Joining the dots that link these powerful forces, Shah shows how, despite their specious attempts to disassociate “caste” from Indian religions, the Lords show consistent contempt of Indians and particularly Hindus in parliamentary debates. He also marshals evidence that exposes their proselytisation goals.
In their quest for souls in the final “pagan” frontier, the former colonists will plumb any depth to stall social and economic progress in India. Like their “Black Socialism” colleagues, they do not see the irony of their proclaimed anti-racism and supposed pro-development agenda yielding the exact opposite.
The colonies may be gone, but the colonial “white man’s burden” lives on.
The sixth chapter discusses the recent Chandok v Tirkey (2014) case in which the Employment Appeal Tribunal decided that “caste” may already be covered in UK law. The book presents the positions of the parties in this case and points out potential contradictions and ambiguities given that the caste clause in the Equality Act has not been implemented yet.

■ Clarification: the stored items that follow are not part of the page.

(* ===== verification/Pagination.v ===== *)
(** * Page links ([github/pagination.rs], [github/client.rs])

    The interpretation of the [Link] header: which page follows, or that the
    header cannot be interpreted and the enumeration cannot be called complete;
    and the admission of a link to the client's own origin.  Slices of a string
    are its suffixes; parsing a URL is a parameter. *)

From S2P Require Import Prelude Str.

(** ** Characters *)

Definition quote_char : Ascii.ascii := byte 34.
Definition backslash_char : Ascii.ascii := byte 92.

Definition is_blank (c : Ascii.ascii) : bool := Ascii.eqb c " " || Ascii.eqb c (byte 9).
Definition is_blank_or_comma (c : Ascii.ascii) : bool := is_blank c || Ascii.eqb c ",".

(** [trim_start_matches], [trim_end_matches]. *)
Fixpoint trim_start_matches (p : Ascii.ascii -> bool) (s : string) : string :=
  match s with
  | EmptyString => EmptyString
  | String c s' => if p c then trim_start_matches p s' else s
  end.

Fixpoint trim_end_matches (p : Ascii.ascii -> bool) (s : string) : string :=
  match s with
  | EmptyString => EmptyString
  | String c s =>
    let r := trim_end_matches p s in
    if is_empty r && p c then EmptyString else String c r
  end.

Definition is_token_byte (c : Ascii.ascii) : bool :=
  is_alphanumeric c || contains_char c "!#$%&'*+-.^_`|~".

Definition is_token (text : string) : bool := negb (is_empty text) && all_bytes is_token_byte text.

(** ** Scanning *)

Inductive NextLink := NL_None | NL_One (url : string) | NL_Uninterpretable.

(** [skip_whitespace]. *)
Definition skip_whitespace : string -> string := trim_start_matches is_blank.

(** [scan_quoted], after the opening quote: what is quoted, and what follows
    the closing quote. *)
Fixpoint scan_quoted (s : string) : option (string * string) :=
  match s with
  | EmptyString => None
  | String c s' =>
    if Ascii.eqb c backslash_char then
      match s' with
      | EmptyString => None
      | String d s'' =>
        match scan_quoted s'' with
        | Some (q, r) => Some (String c (String d q), r)
        | None => None
        end
      end
    else if Ascii.eqb c quote_char then Some (EmptyString, s')
    else
      match scan_quoted s' with
      | Some (q, r) => Some (String c q, r)
      | None => None
      end
  end.

(** The loop of [scan_one_parameter]: the text up to a separator outside quotes. *)
Fixpoint scan_value (fuel : nat) (s : string) : option (string * string) :=
  match fuel with
  | O => Some (EmptyString, s)
  | S fuel =>
    match s with
    | EmptyString => Some (EmptyString, EmptyString)
    | String c s' =>
      if Ascii.eqb c ";" || Ascii.eqb c "," then Some (EmptyString, s)
      else if Ascii.eqb c quote_char then
        match scan_quoted s' with
        | None => None
        | Some (q, r) =>
          match scan_value fuel r with
          | Some (v, r') => Some (String c (q +:+ String c v), r')
          | None => None
          end
        end
      else
        match scan_value fuel s' with
        | Some (v, r) => Some (String c v, r)
        | None => None
        end
    end
  end.

Definition scan_one_parameter (input : string) : option (string * string) :=
  let input := skip_whitespace input in
  match scan_value (String.length input) input with
  | Some (v, r) => Some (trim_end_matches is_blank v, r)
  | None => None
  end.

Fixpoint scan_params (fuel : nat) (s : string) : option (list string * string) :=
  match fuel with
  | O => None
  | S fuel =>
    match s with
    | EmptyString => Some ([], EmptyString)
    | String c s' =>
      if Ascii.eqb c "," then Some ([], s)
      else if Ascii.eqb c ";" then
        match scan_one_parameter s' with
        | None => None
        | Some (param, next) =>
          match scan_params fuel next with
          | Some (params, r) => Some (param :: params, r)
          | None => None
          end
        end
      else None
    end
  end.

Definition scan_parameters (input : string) : option (list string * string) :=
  let s := skip_whitespace input in scan_params (S (String.length s)) s.

Definition relation_types (value : string) : option (list string) :=
  let types := split_whitespace value in
  match types with
  | [] => None
  | _ => if forallb is_token types then Some types else None
  end.

Definition parameter_value (value : string) : option string :=
  match value with
  | String c rest =>
    if Ascii.eqb c quote_char then
      match scan_quoted rest with
      | Some (q, EmptyString) => Some q
      | _ => None
      end
    else if is_token value then Some value else None
  | EmptyString => None
  end.

(** The loop of [parameters_name_next]. *)
Fixpoint find_relations (relations : option (list string)) (params : list string)
    : option (option (list string)) :=
  match params with
  | [] => Some relations
  | param :: params =>
    match split_once "=" param with
    | None => None
    | Some (name, value) =>
      let name := trim_end_matches is_blank name in
      if negb (is_token name) then None
      else
        match parameter_value (trim_start_matches is_blank value) with
        | None => None
        | Some value =>
          if eq_ignore_ascii_case name "rel" then
            match relations with
            | Some _ => None
            | None =>
              match relation_types value with
              | None => None
              | Some types => find_relations (Some types) params
              end
            end
          else find_relations relations params
        end
    end
  end.

Definition names_next (relations : list string) : bool :=
  existsb (fun rel => eq_ignore_ascii_case rel "next") relations.

Definition parameters_name_next (params : list string) : option bool :=
  match find_relations None params with
  | None => None
  | Some None => Some false
  | Some (Some relations) => Some (names_next relations)
  end.

(** [collect_next_targets]: the targets of one field. *)
Fixpoint collect_next_targets (fuel : nat) (remaining : string) : option (list string) :=
  match fuel with
  | O => None
  | S fuel =>
    match trim_start_matches is_blank_or_comma remaining with
    | EmptyString => Some []
    | String c head =>
      if negb (Ascii.eqb c "<") then None
      else
        match split_once ">" head with
        | None => None
        | Some (url, after) =>
          match scan_parameters after with
          | None => None
          | Some (params, rest) =>
            match parameters_name_next params with
            | None => None
            | Some next =>
              match collect_next_targets fuel rest with
              | None => None
              | Some targets => Some (if next then url :: targets else targets)
              end
            end
          end
        end
    end
  end.

Definition field_targets (field : string) : option (list string) :=
  collect_next_targets (S (String.length field)) field.

(** The fields, each [None] when it is not visible text. *)
Fixpoint all_targets (fields : list (option string)) : option (list string) :=
  match fields with
  | [] => Some []
  | None :: _ => None
  | Some text :: fields =>
    match field_targets text with
    | None => None
    | Some targets =>
      match all_targets fields with
      | None => None
      | Some more => Some (targets ++ more)
      end
    end
  end.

The EHRC is shown to reveal its true colours by intervening in the case and arguing for a pre-emptive judicial extension of the law despite the well-known fact that bringing the legislation into force was highly contested. This back-door tactic of the EHRC further enforces the belief not just among those opposing this legislation but also from many others who see the divisive impact which some of the Commission’s policies have had on British society.
This is an important book that contributes valuably to understanding the current pressures that Indian culture and values are subject to. It draws cautionary lessons of which India’s policy makers should take heed and it challenges serious academia to come out of the slumber of colonial consciousness and look afresh at India’s history, civilisation and future contribution to humanity.